6) Menurunkan kolesterol (total) dan trigliserida dalam darah karena pembakaran
asam lemak menjadi lebih baik.

c. Penyuluhan
Penyuluhan merupakan salah satu bentuk penyuluhan kesehatan kepada penderita DM,
melalui bermacam-macam cara atau media misalnya: leaflet, poster, TV, kaset video,
diskusi kelompok, dan sebagainya.
d. Obat
1) Tablet OAD (Oral Antidiabetes)/ Obat Hipoglikemik Oral (OHO)

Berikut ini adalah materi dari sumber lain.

Definition validate_delivery_address (path : string) (address : DeliveryAddress)
    : DeliveryAddress * list ValidationIssue :=
  let '(name, e1) := validate_trimmed (path +:+ ".name") (da_name address) 1 100 in
  let '(line1, e2) := validate_trimmed (path +:+ ".line1") (da_line1 address) 1 200 in
  let '(line2, e3) := validate_trimmed (path +:+ ".line2") (da_line2 address) 0 200 in
  let '(city, e4) := validate_trimmed (path +:+ ".city") (da_city address) 1 100 in
  let '(postal, e5) := validate_trimmed (path +:+ ".postal_code") (da_postal_code address) 1 32 in
  let '(region, e6) := validate_region path (da_country_code address) (da_region address) in
  (mkDeliveryAddress name line1 line2 city region postal (da_country_code address),
   e1 ++ e2 ++ e3 ++ e4 ++ e5 ++ e6).

Definition validate_offer_checkout (payload : OfferCheckoutPayload)
    : CommandPayload + list ValidationIssue :=
  let '(address, address_issues) :=
    match default Shipping (oc_fulfillment payload), oc_delivery_address payload with
    | Shipping, Some address =>
        let '(address, issues) := validate_delivery_address "payload.delivery_address" address in
        (Some address, issues)
    | Shipping, None =>
        (None, [issue "payload.delivery_address"
                  "A delivery address is required when the offer ships"])
    | Pickup, Some address =>
        (Some address, [issue "payload.delivery_address"
                          "A pickup offer checkout must not carry a delivery address"])
    | Pickup, None => (None, [])
    | Digital, address =>
        (address, [issue "payload.fulfillment" "Offer checkout supports shipping or pickup"])
    end in
  accept
    (OfferCheckout (mkOfferCheckout (oc_offer_id payload) (oc_award_id payload)
       (oc_listing_aggregate_id payload) (oc_listing_revision payload)
       (oc_listing_record_sha256 payload) (oc_variant_id payload) (oc_quantity payload)
       address (oc_fulfillment payload) (oc_guarantee_policy_version payload)))
    (require (aggregate_id_regex (oc_listing_aggregate_id payload))
       "payload.listing_aggregate_id" "Expected type:identifier aggregate format" ++
     require (between 1 (oc_listing_revision payload) MAX_SAFE_INTEGER)
       "payload.listing_revision" "Expected a positive listing revision" ++
     require (content_hash_regex (oc_listing_record_sha256 payload))
       "payload.listing_record_sha256" "Expected a 64-character lowercase hex hash" ++
     require (entity_id_regex (oc_variant_id payload)) "payload.variant_id" entity_message ++
     quantity_issue (oc_quantity payload) ++
     address_issues ++
     require (oc_guarantee_policy_version payload =? 1) "payload.guarantee_policy_version"
       "Expected guarantee policy version 1").

(** ** Pickup details *)

Definition WEEKDAYS : list string := ["mon"; "tue"; "wed"; "thu"; "fri"; "sat"; "sun"].

Definition validate_window (index : nat) (window : PickupWindow) : list ValidationIssue :=
  let path := "payload.details.availability.windows." +:+ pretty index in
  let time_message := "Expected a 24-hour HH:MM wall-clock time" in
  require (existsb (String.eqb (pw_day window)) WEEKDAYS) (path +:+ ".day")
    "Expected a weekday (mon..sun)" ++
  require (hhmm_regex (pw_start window)) (path +:+ ".start") time_message ++
  require (hhmm_regex (pw_end window)) (path +:+ ".end") time_message ++
  require (negb (hhmm_regex (pw_start window) && hhmm_regex (pw_end window) &&
                 String.leb (pw_end window) (pw_start window)))
    (path +:+ ".end") "Window end must follow start".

a) Mekanisme kerja sulfanilurea
Obat ini bekerja dengan cara menstimulasi pelepasan insulin yang tersimpan,
menurunkan ambang sekresi insulin dam meningkatkan sekresi insulin sebagai
akibat rangsangan glukosa. Obat golongan ini biasanya diberikan pada penderita
dengan berat badan normal dan masih bisa dipakai pada pasien yang berat
badannya sedikit lebih.
b) Mekanisme kerja Biguanida
Biguanida tidak mempunyai efek pankreatik, tetapi mempunyai efek lain yang
dapat meningkatkan efektivitas insulin, yaitu :
Biguanida pada tingkat prereseptor ekstra pankreatik
Menghambat absorpsi karbohidrat
Menghambat glukoneogenesis di hati
Meningkatkan afinitas pada reseptor insulin
Biguanida pada tingkat reseptor : meningkatkan jumlah reseptor insulin
Biguanida pada tingkat pascareseptor: mempunyai efek intraselluler
2) Insulin
Terapi DM dengan insulin kini tersedia dalam beberapa tipe insulin yaitu:
a) Rapid acting insulin (lispro dan aspart) yaitu insulin kerja cepat yang tersedia
dalam campuran insulin Humalog Mix 75/25 dan Novolog Mix 70/30
b) Long acting basal insulin glarine yang mampu efektivitas terapi insulin
c) Gluisine, sebagai sediaan insulin kerja cepat juga telah disetujui penggunaannya
oleh FDA
d) Sediaan insulin inhalasi dan oral sedang dalam tahap pengembangan

B. SEPSIS
1. Pengertian
Sepsis adalah suatu keadaan ketika mikroorganisme menginvasi tubuh dan
menyebabkan respon inflamasi sitemik. Respon yang ditimbulkan sering menyebabkan
penurunan perfusi organ dan disfungsi organ. Jika disertai dengan hipotensi maka
dinamakan Syok sepsis. ( Linda D.U, 2006)
Sepsis adalah infeksi bakteri umum generalisata yang biasanya terjadi pada bulan
pertama kehidupan. Muscari, Mary E. 2005. hal 186).
2. Etiologi
Sepsis biasanya disebabkan oleh infeksi bakteri (meskipun sepsis dapat disebabkan
oleh virus, atau semakin sering, disebabkan oleh jamur). Mikroorganisme kausal yang
paling sering ditemukan pada orang dewasa adalah Escherichia coli, Staphylococcus
aureus, dan Streptococcus pneumonia. Spesies Enterococcus, Klebsiella, dan
Pseudomonas juga sering ditemukan. Umumnya, sepsis merupakan suatu interaksi yang
kompleks antara efek toksik langsung dari mikroorganisme penyebab infeksi dan
gangguan respons inflamasi normal dari host terhadap infeksi.